- Interactive map of Hillsboro Pines, Florida
- Coordinates: 26°19′31″N 80°11′41″W﻿ / ﻿26.32528°N 80.19472°W
- Country: United States
- State: Florida
- County: Broward

Area
- • Total: 0.22 sq mi (0.56 km^{2})
- • Land: 0.21 sq mi (0.55 km^{2})
- • Water: 0.0039 sq mi (0.01 km^{2})
- Elevation: 16 ft (4.9 m)

Population (2020)
- • Total: 496
- • Density: 2,355.3/sq mi (909.38/km^{2})
- Time zone: UTC-5 (Eastern (EST))
- • Summer (DST): UTC-4 (EDT)
- ZIP code: 33073
- Area codes: 754 and 954
- FIPS code: 12-30858
- GNIS ID: 2402589

= Hillsboro Pines, Florida =

Hillsboro Pines is a census-designated place (CDP) in Broward County, Florida, United States. The population was 496 at the 2020 census.

==Geography==

According to the United States Census Bureau, the CDP has a total area of 0.6 km2, all land.

==Demographics==

Historical population
| Census | Pop. | Note | %± |
| 2000 | 406 |  | — |
| 2010 | 446 |  | 9.9% |
| 2020 | 496 |  | 11.2% |
U.S. Decennial Census

===2020 census===

Hillsboro Pines racial composition (Hispanics excluded from racial categories) (NH = Non-Hispanic)
| Race | Number | Percentage |
|---|---|---|
| White (NH) | 341 | 68.75% |
| Black or African American (NH) | 19 | 3.83% |
| Native American or Alaska Native (NH) | 0 | 0.00% |
| Asian (NH) | 12 | 2.42% |
| Pacific Islander or Native Hawaiian (NH) | 0 | 0.00% |
| Some other race (NH) | 12 | 2.42% |
| Two or more races/Multiracial (NH) | 46 | 9.27% |
| Hispanic or Latino (any race) | 66 | 13.31% |
| Total | 496 | 100.00% |

As of the 2020 United States census, there were 496 people, 173 households, and 118 families residing in the CDP.

===2010 census===

Hillsboro Pines Demographics
| 2010 Census | Hillsboro Pines | Broward County | Florida |
| Total population | 446 | 1,748,066 | 18,801,310 |
| Population, percent change, 2000 to 2010 | +9.9% | +7.7% | +17.6% |
| Population density | 2,787.5/sq mi | 1,444.9/sq mi | 350.6/sq mi |
| White or Caucasian (including White Hispanic) | 93.9% | 63.1% | 75.0% |
| (Non-Hispanic White or Caucasian) | 83.6% | 43.5% | 57.9% |
| Black or African-American | 5.2% | 26.7% | 16.0% |
| Hispanic or Latino (of any race) | 10.3% | 25.1% | 22.5% |
| Asian | 0.4% | 3.2% | 2.4% |
| Native American or Native Alaskan | 0.0% | 0.3% | 0.4% |
| Pacific Islander or Native Hawaiian | 0.0% | 0.1% | 0.1% |
| Two or more races (Multiracial) | 0.0% | 2.9% | 2.5% |
| Some Other Race | 0.4% | 3.7% | 3.6% |

As of the 2010 United States census, there were 446 people, 115 households, and 70 families residing in the CDP.

===2000 census===
As of the census of 2000, there were 406 people, 145 households, and 118 families living in the CDP. The population density was 712.5 /km2. There were 147 housing units at an average density of 258.0 /km2. The racial makeup of the CDP was 94.83% White (91.6% were Non-Hispanic White), 2.22% African American, 0.49% Asian, 0.99% Pacific Islander, 0.99% from other races, and 0.49% from two or more races. Hispanic or Latino of any race were 4.68% of the population.
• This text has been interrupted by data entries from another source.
(* ===== verification/Runtime.v ===== *)
(** * Building what is served ([core/server/server.go], [group.go])

    From a configuration document to the running feeds: the semantic checks
    the configuration manager is given ([ValidateConfig]), the construction of
    the leaf feeds ([buildRuntime]) and of the groups ([mountGroups]), and the
    handlers of protocols that route themselves ([mountRoutedFeeds]). The
    registered formats are a table of modules with their capabilities. Routers
    and background work are not modelled. *)

From S2P Require Import Prelude GoLib Access State Store Pipeline Publisher Policies Auth Config ConfigManager Server WriteRoutes.
Open Scope Z_scope.

Module Runtime.
Import Config Server WriteRoutes.

Section runtime.
Context {St Ctx Ps : Type}.

(** A registered format: the module, whether it hosts, its check of all its
    feeds together (with the site's URL) and its routing by path. *)
Record format := mkFormat {
  fo_module : FormatModule St;
  fo_hoster : option Hoster;
  fo_feedset : option (list FeedConfig -> string -> bool);
}.

(** What is registered, whether the storage can pre-sign, [url.Parse]. *)
Context (formats : gmap string format) (policies : Policies.registry (Ctx := Ctx) (St := Ps)).
Context (presigns : bool) (url_ok : string -> bool).

Definition reservedPrefixes : list string := ["api"; "ui"].

(** [ValidateConfig], one feed. *)
Definition validate_feed (fc : FeedConfig) : list string :=
  (if decide (fc_format fc ∈ reservedPrefixes) then ["format is reserved"] else [])
  ++ (if decide (fc_name fc ∈ reservedPrefixes) then ["name is reserved"] else [])
  ++ (if decide (formats !! fc_format fc = None) then ["format is not registered"] else [])
  ++ (match Policies.NewChain policies (fc_policies fc) with Ok _ => [] | Err _ => ["policies"] end)
  ++ (if url_ok (fc_upstream fc) then [] else ["upstream"])
  ++ (match formats !! fc_format fc with
      | Some fo => if fc_hosted fc && bool_decide (fo_hoster fo = None) then ["format cannot host packages"] else []
      | None => []
      end)
  ++ (match Auth.NewPublishers 0 (fc_publishers fc) with Ok _ => [] | Err _ => ["publishers"] end).

Definition external_url (c : Config) : string := trim_suffix (site_external_url (cfg_site c)) "/".

Definition ValidateConfig (c : Config) : list string :=
  mjoin (map validate_feed (cfg_feeds c))
  ++ mjoin (map (fun kv => match fo_feedset kv.2 with
                           | Some ok => let feeds := filter (fun fc => fc_format fc = kv.1) (cfg_feeds c) in
                                        if bool_decide (feeds = []) || ok feeds (external_url c) then []
                                        else ["format refuses its feeds"]
                           | None => []
                           end) (map_to_list formats)).

(** The feeds selected from a list, built one after the other, by name; the
    first that fails ends the construction. *)
Fixpoint build_each {B} (sel : FeedConfig -> bool) (build : FeedConfig -> result string B)
  (fcs : list FeedConfig) (acc : gmap string B) : result string (gmap string B) :=
  match fcs with
  | [] => Ok acc
  | fc :: rest =>
      if sel fc then let? b := build fc in build_each sel build rest (<[fc_name fc := b]> acc)
      else build_each sel build rest acc
  end.

(** [FeedConfig.API]: what of a declaration the modules are shown. *)
Definition API (fc : FeedConfig) : Feed := mkFeed (fc_name fc) (fc_hosted fc).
In 2000, there were 145 households, out of which 38.6% had children under the age of 18 living with them, 69.0% were married couples living together, 6.2% had a female householder with no husband present, and 18.6% were non-families. 13.8% of all households were made up of individuals, and 2.1% had someone living alone who was 65 years of age or older. The average household size was 2.80 and the average family size was 2.99.

In 2000, in the CDP, the population was spread out, with 24.1% under the age of 18, 5.7% from 18 to 24, 39.2% from 25 to 44, 24.4% from 45 to 64, and 6.7% who were 65 years of age or older. The median age was 37 years. For every 100 females, there were 107.1 males. For every 100 females age 18 and over, there were 108.1 males.

In 2000, the median income for a household in the CDP was $70,938, and the median income for a family was $70,313. Males had a median income of $45,458 versus $25,819 for females. The per capita income for the CDP was $32,908. None of the families and 1.6% of the population were living below the poverty line, including no under eighteens and none of those over 64.

As of 2000, English was the first language for 100% of the population.